WORK REQUIRED ->
Given the records below, would you repeat exactly the lines that begin at the one containing "repeat split; vm_compute; discriminate." and end at the one containing "apply (proj2 (other_buckets_untouched", inclusive?
********************
(** For reading: nothing changes. *)
Lemma entp_indirect_ro level c lv D t n l off par :
  inv c lv None D -> (t < K)%nat -> 0 <= n -> way false c t n l (S level) off -> (level <= 3)%nat ->
  tri c (pagetree_get_entp_indirect level l off page_shared_ro par)
    (fun r c' => c' = c /\ match r.1 with Some l' => way false c t n l' 0 0 | None => view c t n = None end) (fun _ _ => False).
Proof using Type.
  clear Hbound. intros HI Ht Hn. revert l off par. induction level as [|level IH]; intros l off par Hw HL; cbn [pagetree_get_entp_indirect]; rewrite bool_decide_eq_true_2 by done;
    (eapply (tri_bind N K _ _ _ (fun _ c' => c' = c)); [by apply tri_ret|]); intros _ c' ->; destruct (way_ok _ _ _ _ _ _ _ _ _ _ _ HI Ht Hn Hw) as (Hl & Htl & Hoff);
    (eapply tri_bind; [apply (tri_read_ent N K); apply Hl|]); intros e c' [-> ->];
    (destruct (slot c l) as [p|] eqn:Hs; [|eapply (tri_bind N K _ _ _ (fun e c' => c' = c /\ e = None)); [by apply tri_ret|]; intros e c' [-> ->]; apply tri_ret; split; [done|]; rewrite (way_view _ _ _ _ _ _ _ Hw), Hs; apply val_none]);
    (eapply (tri_bind N K _ _ _ (fun e c' => c' = c /\ e = Some p)); [by apply tri_ret|]); intros e c' [-> ->];
    (assert (Hp : (p < N)%nat) by (by apply (iv_edge _ _ _ _ _ _ HI l p Hl ltac:(by intros []) Hs)));
    (eapply tri_bind; [by apply (tri_set_parent N K)|]); intros [] c' ->.
  - apply tri_ret. split; [done|]. simpl. pose proof (way_step false c t n l 0 off p Hw Hs ltac:(done)) as Hw3. change (E128 ^ Z.of_nat 0) with 1 in Hw3. by rewrite Z.div_1_r, Z.mod_1_r in Hw3.
  - destruct (next_ok level off HL Hoff) as (E1 & E2 & Hd). rewrite E1, E2.
    eapply tri_bind; [apply (tri_assert N K c _ (fun _ c' => c' = c)); [apply Z.ltb_lt, Hd|done]|]. intros [] c' ->.
    apply IH; [|lia]. exact (way_step false c t n l (S level) off p Hw Hs ltac:(done)).
Qed.

Lemma entp_ro c lv D t n :
  inv c lv None D -> (t < K)%nat -> 0 <= n ->
  tri c (pagetree_get_entp t n page_shared_ro) (fun r c' => c' = c /\ pos n <> None /\ match r.1 with Some l' => way false c t n l' 0 0 | None => view c t n = None end) (fun e c' => e = E_NO_SPACE /\ pos n = None /\ c' = c).
Proof using Type.
  clear Hbound. intros HI Ht Hn. rewrite entp_pos. destruct (pos n) as [[[s [|i]] off]|] eqn:E; [| |by apply tri_err].
  - apply tri_ret. split; [done|]. split; [done|]. destruct (pos_ok _ _ _ _ E Hn) as (_ & _ & Ho). assert (off = 0) as -> by (change (E128 ^ Z.of_nat 0) with 1 in Ho; lia). by constructor.
  - eapply tri_mono; [apply (entp_indirect_ro i c lv D t n (in_tree t, s) off None); try done; [by constructor|by eapply pos_level]|by intros r c' [-> ?]|done].
Qed.
(** C14: no page is lost, as long as no page is pinned or shared for writing: after any
    of the operations that the specification covers, failed allocations included, when
    every tree is freed, every page of memory is on the free list, once. *)
Theorem no_page_lost h S : rep h S -> ph_free (run_ops (p_free <$> seq 0 K) h).2 ≡ₚ seq 0 N.
Proof using Hbound.
  intros Hr. destruct (free_trees K 0 h S Hr ltac:(lia) ltac:(intros; lia)) as (S' & Hr' & He). by apply (empty_all_free _ S').
Qed.
End spec.
(** X13. When there are rules, a permission comes from a rule: some rule
    matches the property name and, for the action, does not list ['!'] and
    lists ['@'] or a role of the caller. *)
Theorem access_needs_permitting_rule (rs : rules pattern)
    (property_name action : string) (roles : list string)
    (logged : list string) :
  rs ≠ [] →
  check_property_rules pattern search rs property_name action roles
    = (inr true, logged) →
  ∃ rule_exp rule permitted_roles,
    ((rule_exp, rule) ∈ rs)
    ∧ search rule_exp property_name = true
    ∧ rule !! action = Some permitted_roles
    ∧ ("!" ∉ permitted_roles)
    ∧ ("@" ∈ permitted_roles
       ∨ ∃ role, role ∈ roles ∧ role ∈ permitted_roles).
Proof.
  intros Hne. unfold check_property_rules.
  destruct rs as [|r0 rest0]; [done|]. clear Hne.
  case_bool_decide; [|done].
  generalize (r0 :: rest0). clear r0 rest0.
  intros rs. induction rs as [|[rule_exp rule] rest IH]; [done|]. cbn.
  assert (check_rules pattern search rest property_name action roles
            = (inr true, logged) →
          ∃ rule_exp0 rule0 permitted_roles,
            ((rule_exp0, rule0) ∈ (rule_exp, rule) :: rest)
            ∧ search rule_exp0 property_name = true
            ∧ rule0 !! action = Some permitted_roles
            ∧ ("!" ∉ permitted_roles)
            ∧ ("@" ∈ permitted_roles
               ∨ ∃ role, role ∈ roles ∧ role ∈ permitted_roles)) as Hrest.
  { intros Hr. destruct (IH Hr) as (pat & r & perm & Hin & Hrestprops).
    exists pat, r, perm. split; [by constructor|done]. }
  destruct (search rule_exp property_name) eqn:Hs; [|exact Hrest].
  destruct (rule !! action) as [permitted_roles|] eqn:Hrule; [|done].
  destruct (bool_decide ("@" ∈ permitted_roles)) eqn:Hat;
    destruct (bool_decide ("!" ∈ permitted_roles)) eqn:Hbang; cbn; try done.
  - intros _. exists rule_exp, rule, permitted_roles.
    split; [by constructor|]. repeat split; try done.
    + by apply bool_decide_eq_false in Hbang.
    + left. by apply bool_decide_eq_true in Hat.
  - destruct (shares_a_role roles permitted_roles) eqn:Hr; [|exact Hrest].
    intros _. exists rule_exp, rule, permitted_roles.
    split; [by constructor|]. repeat split; try done.
    + by apply bool_decide_eq_false in Hbang.
    + right. by apply shares_a_role_spec.
Qed.

End RulesProperties.

(** ** The further properties at work *)


Lemma zero_clock_accuracy_crashes_witness :
  (__call__ list_route (token_environ "GET") zero_clock_process).1
    = inl ZeroDivisionError.
Proof.
  apply (zero_clock_accuracy_crashes list_route (token_environ "GET")
           zero_clock_process Fake.init tok).
  - reflexivity.
  - reflexivity.
  - reflexivity.
  - reflexivity.
  - apply (bool_decide_unpack _). vm_compute. exact I.
  - vm_compute. discriminate.
Defined.

Lemma call_delay_is_bounded_witness :
  let p' := (__call__ list_route (token_environ "GET") busy_process).2 in
  self p' = set_memcache_client (self busy_process) (memcache_client (self p'))
  ∧ (time_ticker busy_process ≤ time_ticker p')%Qc
  ∧ (time_ticker p'
     ≤ time_ticker busy_process
       + Py.float 2 * max_sleep_time_seconds (self busy_process))%Qc.
Proof.
  apply (call_delay_is_bounded list_route (token_environ "GET") busy_process).
  - vm_compute. discriminate.
  - vm_compute. discriminate.
Defined.

Lemma nothing_limited_no_store_access_witness :
  ∃ p', handle_ratelimit put_request tok (Some "image_upload")
          unlimited_process = (inr None, p')
        ∧ self p' = self unlimited_process
        ∧ time_ticker p' = time_ticker unlimited_process
        ∧ time_override p' = time_override unlimited_process.
Proof.
  apply (nothing_limited_no_store_access put_request tok
           (Some "image_upload") unlimited_process).
  split; [apply Qc_is_canon; reflexivity|].
  repeat split; vm_compute; discriminate.
Defined.

Lemma no_client_no_limiting_witness :
  __call__ list_route (token_environ "GET") new_process =
    (inr (FromApp (app (self new_process) (token_environ "GET"))),
     logged (logged new_process (LogErrorNotInEnv "glance.cache"))
       LogWarningNoClient).
Proof.
  apply (no_client_no_limiting list_route (token_environ "GET") new_process).
  - reflexivity.
  - reflexivity.
Defined.

Lemma other_buckets_untouched_witness :
  bucket_value
    (handle_ratelimit put_request "other" (Some "image_list")
       two_bucket_process).2 tok_key
  = bucket_value two_bucket_process tok_key.
Proof.
  apply (proj2 (other_buckets_untouched put_request "other"
                  (Some "image_list") two_bucket_process) tok).
  - vm_compute. discriminate.
  - vm_compute. discriminate.
Defined.

Lemma fake_incr_decr_round_trip_witness :
  let m := fake_with [(tok_key, 400)] in
  let m1 := (Fake.incr m tok_key 200).2 in
  (Fake.incr m tok_key 200).1 = inr (Fake.value m tok_key + 200)
  ∧ (Fake.decr m1 tok_key 200).1 = inr (Fake.value m tok_key)
  ∧ ∀ k, Fake.value (Fake.decr m1 tok_key 200).2 k = Fake.value m k.
Proof.
  apply (fake_incr_decr_round_trip (fake_with [(tok_key, 400)]) tok_key 200).
  - reflexivity.
  - reflexivity.
  - vm_compute. discriminate.
  - lia.
Defined.


Lemma refusal_is_logged_witness :
  error_resp = error_resp
  ∧ ∃ account key,
      HTTP_X_AUTH_TOKEN (token_environ "PUT") = Some account
      ∧ (key = account_key account
         ∨ key = action_key account (list_route (token_environ "PUT")))
      ∧ refusal_logged_last
          (__call__ list_route (token_environ "PUT") two_bucket_process).2 key.
Proof.
  apply (refusal_is_logged list_route (token_environ "PUT") two_bucket_process
           (__call__ list_route (token_environ "PUT") two_bucket_process).2
           error_resp).
  vm_compute. reflexivity.
Defined.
********************
ANSWER ->
  repeat split; vm_compute; discriminate.
Defined.

Lemma no_client_no_limiting_witness :
  __call__ list_route (token_environ "GET") new_process =
    (inr (FromApp (app (self new_process) (token_environ "GET"))),
     logged (logged new_process (LogErrorNotInEnv "glance.cache"))
       LogWarningNoClient).
Proof.
  apply (no_client_no_limiting list_route (token_environ "GET") new_process).
  - reflexivity.
  - reflexivity.
Defined.

Lemma other_buckets_untouched_witness :
  bucket_value
    (handle_ratelimit put_request "other" (Some "image_list")
       two_bucket_process).2 tok_key
  = bucket_value two_bucket_process tok_key.
Proof.
  apply (proj2 (other_buckets_untouched put_request "other"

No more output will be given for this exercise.